Stored records:
━━━

(* ===== verification/Segments.v ===== *)
(** * Segmented recordings ([conversation_recording_api.py], [session_audit_api.py])

    The recording of an external call and the audio of a whole call arrive in segments that a
    tablet sends one by one, and are assembled when it has sent the last.  The two APIs share
    the handlers of segments; [segment_api] has their texts. *)
From Stdlib Require Import Ascii.
From stdpp Require Import base gmap sets strings numbers pretty sorting list.
From S2P Require Import Prelude FlowTree Schemas LegacyGraph Json Crypto Documents Store Drafts Revisions V4Api Diff Devices Policies Calls Recordings Wave Script Storage Voicemail.

(** ** Requests and answers *)

(** [ConversationRecordingUploadResponse] and [ConversationSegmentUploadResponse] *)
Record segmented_response := {
  segmented_id : string; segmented_status : recording_status; segmented_count : Z; segmented_duration : Z; segmented_done : bool }.
Definition segmented_response_of (id : string) (r : recording_row) : segmented_response :=
  {| segmented_id := id; segmented_status := if decide (rec_status r = Deleted) then Ready else rec_status r;
     segmented_count := segment_count (source_of r); segmented_duration := rec_duration_ms (source_of r);
     segmented_done := bool_decide (rec_status r = Ready) || bool_decide (rec_status r = Deleted) |}.
Record segment_response := {
  answer_id : string; answer_index : Z; answer_status : segment_status; answer_offset : Z; answer_expected : Z;
  answer_sha256 : string; answer_done : bool }.
Definition kept_segment (g : segment_row) : bool := bool_decide (seg_status g = Verified) || bool_decide (seg_status g = Assembled).
Definition segment_response_of (k : string * Z) (g : segment_row) : segment_response :=
  {| answer_id := k.1; answer_index := k.2; answer_status := seg_status g; answer_offset := upload_offset (segment_upload g);
     answer_expected := expected_size_bytes (segment_upload g); answer_sha256 := upload_sha256 (segment_upload g);
     answer_done := kept_segment g |}.
(** ** Reservation *)

(** A new upload whose directory nobody holds. *)
Lemma consistent_reserve d s s' id u :
  consistent d s → upload_rows s' = <[id := u]> (upload_rows s) → upload_rows s !! id = None → segments s' = segments s →
  continuous s' = continuous s → continuous s !! id = None → (∀ i, i ≠ id → recordings s' !! i = recordings s !! i) →
  (∀ i r', recordings s' !! i = Some r' → rec_status r' = Ready ∨ media_storage_name (media_of r') ≠ None →
     ∃ r, recordings s !! i = Some r ∧ media_of r = media_of r' ∧ (rec_status r' = Ready → rec_status r = Ready)) →
  (zsum ready_bytes (recordings s') ≤ zsum ready_bytes (recordings s))%Z →
  valid_upload_name (upload_storage u) = true → upload_directories d !! upload_storage u = Some ∅ →
  (∀ k, ¬ holds s k (upload_storage u)) → (0 ≤ expected_size_bytes u)%Z →
  (recording_used_bytes None None s + expected_size_bytes u ≤ quota)%Z → consistent d s'.
Proof using Type.
  intros Hc Hup Hnone Hseg Hcont Hid Hsame Hrec Hsum Hv Hdir Hfree Hpos Hquota.
  assert (∀ k name, holds s' k name → k = inl id ∧ name = upload_storage u ∨ holds s k name) as Hheld.
  { intros [i|k] name; unfold holds; rewrite ?Hup, ?Hseg; [|by right].
    intros (v & [[<- <-]|[_ ?]]%lookup_insert_Some & <-); [by left|right; by exists v]. }
  split; [split| | | | | |].
  - intros i j q r name Hi Hj Hq Hr. destruct (Hrec i q Hi) as (q' & ? & Hmq & _); [right; congruence|].
    destruct (Hrec j r Hj) as (r' & ? & Hmr & _); [right; congruence|].
    eapply (unique_media _ _ (rows_sound _ _ _ _ _ Hc)); [done|done|by rewrite Hmq|by rewrite Hmr].
  - intros i q name Hi Hq. destruct (Hrec i q Hi) as (q' & ? & Hmq & _); [right; congruence|].
    eapply (media_valid _ _ (rows_sound _ _ _ _ _ Hc)); [done|by rewrite Hmq].
  - intros k l name [[-> ->]|Hk]%Hheld [[-> Hl]|Hl]%Hheld; [done|by destruct (Hfree l)| |].
    + subst name. by destruct (Hfree k).
    + by eapply (unique_holder _ _ (rows_sound _ _ _ _ _ Hc)).
  - intros k name [[-> ->]|Hk]%Hheld; [done|]. by eapply (valid_holder _ _ (rows_sound _ _ _ _ _ Hc)).
  - rewrite Hup. intros i v [[<- <-]|[_ Hi]]%lookup_insert_Some; [done|]. by eapply (upload_size _ _ (rows_sound _ _ _ _ _ Hc)).
  - rewrite Hseg. apply Hc.
  - unfold recording_used_bytes in *. rewrite Hup, Hseg, zsum_insert by done. lia.
  - apply (sound_receipts_change s); [apply Hc|done|]. intros i x r Hx Hr. assert (i ≠ id) by congruence.
    rewrite Hup, lookup_insert_ne, Hsame by done. split; [done|]. exists r. auto.
  - apply Hc.
  - apply Hc.
  - intros i r' Hi Hst. destruct (Hrec i r' Hi) as (r & Hr & Hm & Hst'); [by left|].
    destruct (ready_stored _ _ _ _ _ Hc i r Hr (Hst' Hst)) as (name & payload & Hn & Hvn & Hd & Hp).
    exists name, payload. unfold playable in *. rewrite <- Hm. done.
  - intros k name [[-> ->]|Hk]%Hheld; [by eexists|]. by eapply held_directory.
  - intros i v Hw. eapply source_kept; [done|]. revert Hw. apply waiting_same; [done|]. intros x Hx.
    rewrite Hup, lookup_insert_ne by congruence. done.
  - rewrite Hcont. apply Hc.
Qed.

━━━

-- What to produce --
Each entry above is to be transcribed exactly as it was written.

-- Result for this task --
(* ===== verification/Segments.v ===== *)
(** * Segmented recordings ([conversation_recording_api.py], [session_audit_api.py])

    The recording of an external call and the audio of a whole call arrive in segments that a
    tablet sends one by one, and are assembled when it has sent the last.  The two APIs share
    the handlers of segments; [segment_api] has their texts. *)
From Stdlib Require Import Ascii.
From stdpp Require Import base gmap sets strings numbers pretty sorting list.
From S2P Require Import Prelude FlowTree Schemas LegacyGraph Json Crypto Documents Store Drafts Revisions V4Api Diff Devices Policies Calls Recordings Wave Script Storage Voicemail.

(** ** Requests and answers *)

(** [ConversationRecordingUploadResponse] and [ConversationSegmentUploadResponse] *)
Record segmented_response := {
  segmented_id : string; segmented_status : recording_status; segmented_count : Z; segmented_duration : Z; segmented_done : bool }.
Definition segmented_response_of (id : string) (r : recording_row) : segmented_response :=
  {| segmented_id := id; segmented_status := if decide (rec_status r = Deleted) then Ready else rec_status r;
     segmented_count := segment_count (source_of r); segmented_duration := rec_duration_ms (source_of r);
     segmented_done := bool_decide (rec_status r = Ready) || bool_decide (rec_status r = Deleted) |}.
Record segment_response := {
  answer_id : string; answer_index : Z; answer_status : segment_status; answer_offset : Z; answer_expected : Z;
  answer_sha256 : string; answer_done : bool }.
Definition kept_segment (g : segment_row) : bool := bool_decide (seg_status g = Verified) || bool_decide (seg_status g = Assembled).
Definition segment_response_of (k : string * Z) (g : segment_row) : segment_response :=
  {| answer_id := k.1; answer_index := k.2; answer_status := seg_status g; answer_offset := upload_offset (segment_upload g);
     answer_expected := expected_size_bytes (segment_upload g); answer_sha256 := upload_sha256 (segment_upload g);
     answer_done := kept_segment g |}.
(** ** Reservation *)

(** A new upload whose directory nobody holds. *)
Lemma consistent_reserve d s s' id u :
  consistent d s → upload_rows s' = <[id := u]> (upload_rows s) → upload_rows s !! id = None → segments s' = segments s →
  continuous s' = continuous s → continuous s !! id = None → (∀ i, i ≠ id → recordings s' !! i = recordings s !! i) →
  (∀ i r', recordings s' !! i = Some r' → rec_status r' = Ready ∨ media_storage_name (media_of r') ≠ None →
     ∃ r, recordings s !! i = Some r ∧ media_of r = media_of r' ∧ (rec_status r' = Ready → rec_status r = Ready)) →
  (zsum ready_bytes (recordings s') ≤ zsum ready_bytes (recordings s))%Z →
  valid_upload_name (upload_storage u) = true → upload_directories d !! upload_storage u = Some ∅ →
  (∀ k, ¬ holds s k (upload_storage u)) → (0 ≤ expected_size_bytes u)%Z →
  (recording_used_bytes None None s + expected_size_bytes u ≤ quota)%Z → consistent d s'.
Proof using Type.
  intros Hc Hup Hnone Hseg Hcont Hid Hsame Hrec Hsum Hv Hdir Hfree Hpos Hquota.
  assert (∀ k name, holds s' k name → k = inl id ∧ name = upload_storage u ∨ holds s k name) as Hheld.
  { intros [i|k] name; unfold holds; rewrite ?Hup, ?Hseg; [|by right].
    intros (v & [[<- <-]|[_ ?]]%lookup_insert_Some & <-); [by left|right; by exists v]. }
  split; [split| | | | | |].
  - intros i j q r name Hi Hj Hq Hr. destruct (Hrec i q Hi) as (q' & ? & Hmq & _); [right; congruence|].
    destruct (Hrec j r Hj) as (r' & ? & Hmr & _); [right; congruence|].
    eapply (unique_media _ _ (rows_sound _ _ _ _ _ Hc)); [done|done|by rewrite Hmq|by rewrite Hmr].
  - intros i q name Hi Hq. destruct (Hrec i q Hi) as (q' & ? & Hmq & _); [right; congruence|].
    eapply (media_valid _ _ (rows_sound _ _ _ _ _ Hc)); [done|by rewrite Hmq].
  - intros k l name [[-> ->]|Hk]%Hheld [[-> Hl]|Hl]%Hheld; [done|by destruct (Hfree l)| |].
    + subst name. by destruct (Hfree k).
    + by eapply (unique_holder _ _ (rows_sound _ _ _ _ _ Hc)).
  - intros k name [[-> ->]|Hk]%Hheld; [done|]. by eapply (valid_holder _ _ (rows_sound _ _ _ _ _ Hc)).
  - rewrite Hup. intros i v [[<- <-]|[_ Hi]]%lookup_insert_Some; [done|]. by eapply (upload_size _ _ (rows_sound _ _ _ _ _ Hc)).
  - rewrite Hseg. apply Hc.
  - unfold recording_used_bytes in *. rewrite Hup, Hseg, zsum_insert by done. lia.
  - apply (sound_receipts_change s); [apply Hc|done|]. intros i x r Hx Hr. assert (i ≠ id) by congruence.
    rewrite Hup, lookup_insert_ne, Hsame by done. split; [done|]. exists r. auto.
  - apply Hc.
  - apply Hc.
  - intros i r' Hi Hst. destruct (Hrec i r' Hi) as (r & Hr & Hm & Hst'); [by left|].
    destruct (ready_stored _ _ _ _ _ Hc i r Hr (Hst' Hst)) as (name & payload & Hn & Hvn & Hd & Hp).
    exists name, payload. unfold playable in *. rewrite <- Hm. done.
  - intros k name [[-> ->]|Hk]%Hheld; [by eexists|]. by eapply held_directory.
  - intros i v Hw. eapply source_kept; [done|]. revert Hw. apply waiting_same; [done|]. intros x Hx.
    rewrite Hup, lookup_insert_ne by congruence. done.
  - rewrite Hcont. apply Hc.
Qed.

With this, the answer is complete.